Ces demandes ont été posées dans le cadre de litiges opposant, d'une part, Koninklijke Philips Electronics NV (Philips) à Lucheng Meijing Industrial Company Ltd, à Far East Sourcing Ltd (Far East Sourcing), ainsi qu'à Röhlig Hong Kong Ltd et Röhlig Belgium NV au sujet de l'entrée sur le territoire douanier de l'Union européenne de rasoirs électriques pirates (C-446/09) et, d'autre part, Nokia Corporation (Nokia) aux autorités douanières du Royaume-Uni (les Commissioners) au sujet de l'entrée sur ledit territoire douanier de téléphones portables contrefaisants (C-495/09).

Cadre juridique

La réglementation douanière européenne prévoie essentiellement que les autorités douanières sont autorisées à saisir les marchandises suspectées de porter atteinte à des droits intellectuels lorsqu'elles sont introduites dans le territoire européen douanier [4]. Elles peuvent ensuite en suspendre la mainlevée ou procéder à leur retenue afin de permettre au titulaire du droit de déposer une demande d'intervention [5]. Les dispositions de droit en vigueur dans l'Etat membre sur le territoire duquel les marchandises sont placées en douane sont applicables pour déterminer s'il y a eu violation d'un droit de propriété intellectuelle au regard du droit national [6]. Si tel est le cas, ces marchandises ne peuvent notamment être introduites sur le territoire de la Communauté, mises en libre pratique ou exportées [7]. Le sort ensuite de ces marchandises n'est pas réglé par la réglementation européenne et demeure, dans ces conditions, incertain.
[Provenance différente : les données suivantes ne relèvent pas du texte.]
(** A row of [users]: id INTEGER PRIMARY KEY AUTOINCREMENT, username TEXT
    UNIQUE, password TEXT, data TEXT ([None] is NULL). *)
Record row : Type := Row {
  id : Z;
  username : string;
  password : string;
  data : option string
}.

(** The table with its entry in sqlite_sequence: the largest rowid the
    table has ever held. *)
Record table : Type := Table { rows : list row; seq : Z }.

(** What is on disk under ./data. *)
Inductive disk : Type :=
| NoDirectory
| EmptyDirectory
| DatabaseFile (users : option table).   (* [None]: no users table yet *)

(** The module variable [db] ([None] before initDB has assigned it; an open
    connection carries its last insert rowid) and the disk. *)
Record world : Type := World { db : option Z; files : disk }.

(** The argument of addUser. *)
Record user : Type := User {
  user_username : string;
  user_password : string;
  user_data : option string     (* [None]: the property is absent *)
}.

(** The info object [stmt.run] returns. *)
Record info : Type := Info { changes : nat; lastInsertRowid : Z }.

Definition largest_rowid : Z := 9223372036854775807.

(** Which call of initDB the environment makes fail, if any. *)
Inductive fault : Type := NoFault | MkdirFails | OpenFails | ExecFails.

Definition and_then {A B} (m : world -> world * result A)
    (k : A -> world -> world * result B) (w : world) : world * result B :=
  match m w with
  | (w', Ok a) => k a w'
  | (w', Err e) => (w', Err e)
  end.

(** [if (!existsSync(dataDir)) mkdirSync(dataDir, { recursive: true })] *)
Definition ensure_directory (f : fault) (w : world) : world * result unit :=
  match files w with
  | NoDirectory =>
      match f with
      | MkdirFails => (w, Err IoError)
      | _ => ({| db := db w; files := EmptyDirectory |}, Ok tt)
      end
  | _ => (w, Ok tt)
  end.

(** [db = new Database('./data/database.sqlite')]: the file is created when
    it is missing, and [db] is assigned only when the constructor returns. *)
Definition open_database (f : fault) (w : world) : world * result unit :=
  match f, files w with
  | OpenFails, _ => (w, Err IoError)
  | _, NoDirectory => (w, Err IoError)
  | _, EmptyDirectory => ({| db := Some 0%Z; files := DatabaseFile None |}, Ok tt)
  | _, DatabaseFile users => ({| db := Some 0%Z; files := DatabaseFile users |}, Ok tt)
  end.

(** [db.exec(`CREATE TABLE IF NOT EXISTS users (...)`)]: an existing table
    is left as it is. *)
Definition create_table (f : fault) (w : world) : world * result unit :=
  match f, files w with
  | ExecFails, _ => (w, Err IoError)
  | _, DatabaseFile None =>
      ({| db := db w; files := DatabaseFile (Some {| rows := []; seq := 0 |}) |}, Ok tt)
  | _, DatabaseFile (Some t) => (w, Ok tt)
  | _, _ => (w, Err IoError)
  end.

(** Lines 19-38.  A failure is logged and thrown again; on success the
    function returns undefined. *)
Definition initDB (f : fault) : world -> world * result unit :=
  and_then (ensure_directory f) (fun _ =>
  and_then (open_database f) (fun _ =>
  create_table f)).

(** The table a prepared statement works on. *)
Definition users_table (w : world) : result table :=
  match db w with
  | None => Err TypeError
  | Some _ =>
      match files w with
      | DatabaseFile (Some t) => Ok t
      | _ => Err NoSuchTable
      end
  end.

(** Lines 53-61: SELECT * FROM users WHERE username = ?, first row. *)
Definition findUserByUsername (name : string) (w : world) : result (option row) :=
  match users_table w with
  | Err e => Err e
  | Ok t => Ok (List.find (fun r => String.eqb (username r) name) (rows t))
  end.

Definition max_id (l : list row) : Z := foldr (fun r m => Z.max (id r) m) 0%Z l.

(** [user.data || null] *)
Definition data_or_null (d : option string) : option string :=
  match d with
  | Some s => if String.eqb s "" then None else Some s
  | None => None
  end.

(** Lines 71-79: INSERT INTO users (username, password, data) VALUES (?, ?, ?).
    The new rowid is one more than the largest the table has ever held; a
    statement that fails changes nothing. *)
Definition addUser (u : user) (w : world) : world * result info :=
  match users_table w with
  | Err e => (w, Err e)
  | Ok t =>
      let last := Z.max (seq t) (max_id (rows t)) in
      if (largest_rowid <=? last)%Z then (w, Err DatabaseFull)
      else if existsb (fun r => String.eqb (username r) (user_username u)) (rows t)
      then (w, Err ConstraintUnique)
      else
        let r := {| id := last + 1; username := user_username u;
                    password := user_password u;
                    data := data_or_null (user_data u) |} in
        ({| db := Some (last + 1)%Z;
            files := DatabaseFile (Some {| rows := rows t ++ [r]; seq := last + 1 |}) |},
         Ok {| changes := 1; lastInsertRowid := last + 1 |})
  end.

(** Lines 87-95: UPDATE users SET data = ? WHERE username = ?. *)
Definition overwriteUserData (name newData : string) (w : world) : world * result info :=
  match users_table w with
  | Err e => (w, Err e)
  | Ok t =>
      let hit r := String.eqb (username r) name in
      let rewritten :=
        map (fun r => if hit r
                      then {| id := id r; username := username r;
                              password := password r; data := Some newData |}
                      else r) (rows t) in
      ({| db := db w; files := DatabaseFile (Some {| rows := rewritten; seq := seq t |}) |},
       Ok {| changes := length (filter (fun r => hit r = true) (rows t));
             lastInsertRowid := default 0%Z (db w) |})
  end.

(** The process ends and starts again: [db] is undefined, the disk stays. *)
Definition restart (w : world) : world := {| db := None; files := files w |}.

(** The calls a user of the module can make. *)
Inductive call : Type :=
| CallInit (f : fault)
| CallAdd (u : user)
| CallOverwrite (name newData : string)
| CallRestart.

Definition perform (c : call) (w : world) : world :=
  match c with
  | CallInit f => (initDB f w).1
  | CallAdd u => (addUser u w).1
  | CallOverwrite name newData => (overwriteUserData name newData w).1
  | CallRestart => restart w
  end.

(** The users on disk, and what the UNIQUE and PRIMARY KEY constraints and
    sqlite_sequence guarantee of them. *)
Definition stored (w : world) : list row :=
  match files w with
  | DatabaseFile (Some t) => rows t
  | _ => []
  end.

Definition consistent (w : world) : Prop :=
  NoDup (username <$> stored w) /\ NoDup (id <$> stored w).

End Db.

(** * The routes of backend/index.js

    bcrypt and jsonwebtoken are taken as they are given: [bcrypt_hash salt p]
    is what bcrypt.hash(p, 10) resolves to when it draws [salt],
    [bcrypt_compare p h] what bcrypt.compare(p, h) resolves to, and
    [jwt_sign name secret now] what jwt.sign({ username: name }, secret,
    { expiresIn: "1h" }) returns at time [now]. *)

Module Http.

Inductive body : Type :=
| ErrorBody (error : string)        (* { error: ... } *)
| MessageBody (message : string)    (* { message: ... } *)
| TokenBody (token : string).       (* { token } *)

Record response : Type := Response { status : nat; json : body }.

(** Where the register handler stands when it first gives up control: it
    has answered, or it is waiting for bcrypt.hash. *)
Inductive pending : Type :=
| Answered (r : response)
| AwaitingHash (name pass : string).

(** [process.env.PORT || 5000] *)
Inductive port : Type :=
| PortNumber (n : nat)
| PortString (s : string).

Definition PORT (env_PORT : option string) : port :=
  match env_PORT with
  | Some s => if String.eqb s "" then PortNumber 5000 else PortString s
  | None => PortNumber 5000
  end.



Section Handlers.

Variable bcrypt_hash : nat -> string -> string.
Variable bcrypt_compare : string -> string -> bool.
Variable jwt_sign : string -> string -> nat -> string.

(** Lines 114-120. *)
Definition generateToken (JWT_SECRET : option string) (now : nat) (user : Db.row)
  : string :=
  jwt_sign (Db.username user)
    (match JWT_SECRET with
     | Some s => if String.eqb s "" then "secretkey" else s
     | None => "secretkey"
     end)
    now.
Rappel de la jurisprudence européenne en la matière

Dans son arrêt Montex de 2006, la Cour énonçait notamment que le transport de produits non-communautaires sous le régime douanier suspensif du transit externe reposait sur une fiction juridique [8]. Les marchandises placées sous ce régime ne sont encore soumises ni aux droits à l'importation ni aux autres mesures de politique commerciale, comme si elles n'avaient pas encore accédé au territoire communautaire [9]. La Cour renvoyait sur ce point à son arrêt Polo / Lauren de 2000 [10]. Dans ce dernier arrêt Polo / Lauren, la Cour avait souligné que le règlement n° 1383/2003 avait expressément vocation à s'appliquer aux marchandises qui transitent par le territoire communautaire en provenance d'un pays tiers et à destination d'un autre pays tiers, estimant que des marchandises de contrefaçon placées sous le régime du transit externe risquent d'être frauduleusement introduites sur le marché communautaire [11].

Dans le présent arrêt, la Cour rappelle encore avoir jugé dans ses arrêts Rioglass et Montex que les régimes de transit et d'entrepôt douanier, qui se caractérisent respectivement par la circulation de marchandises entre des bureaux de douane et le stockage de marchandises dans un entrepôt douanier, n'impliquent aucune commercialisation des marchandises concernées et ne sont donc pas susceptibles de porter atteinte à des droits de propriété intellectuelle du seul fait de ce placement [12]. A ce titre, la Cour a jugé, dans son arrêt Class International [13], que le titulaire de marque ne peut pas s'opposer au transit de produits de marque authentiques qui n'ont pas encore été mis en circulation dans le marché communautaire avec le consentement du titulaire de marque.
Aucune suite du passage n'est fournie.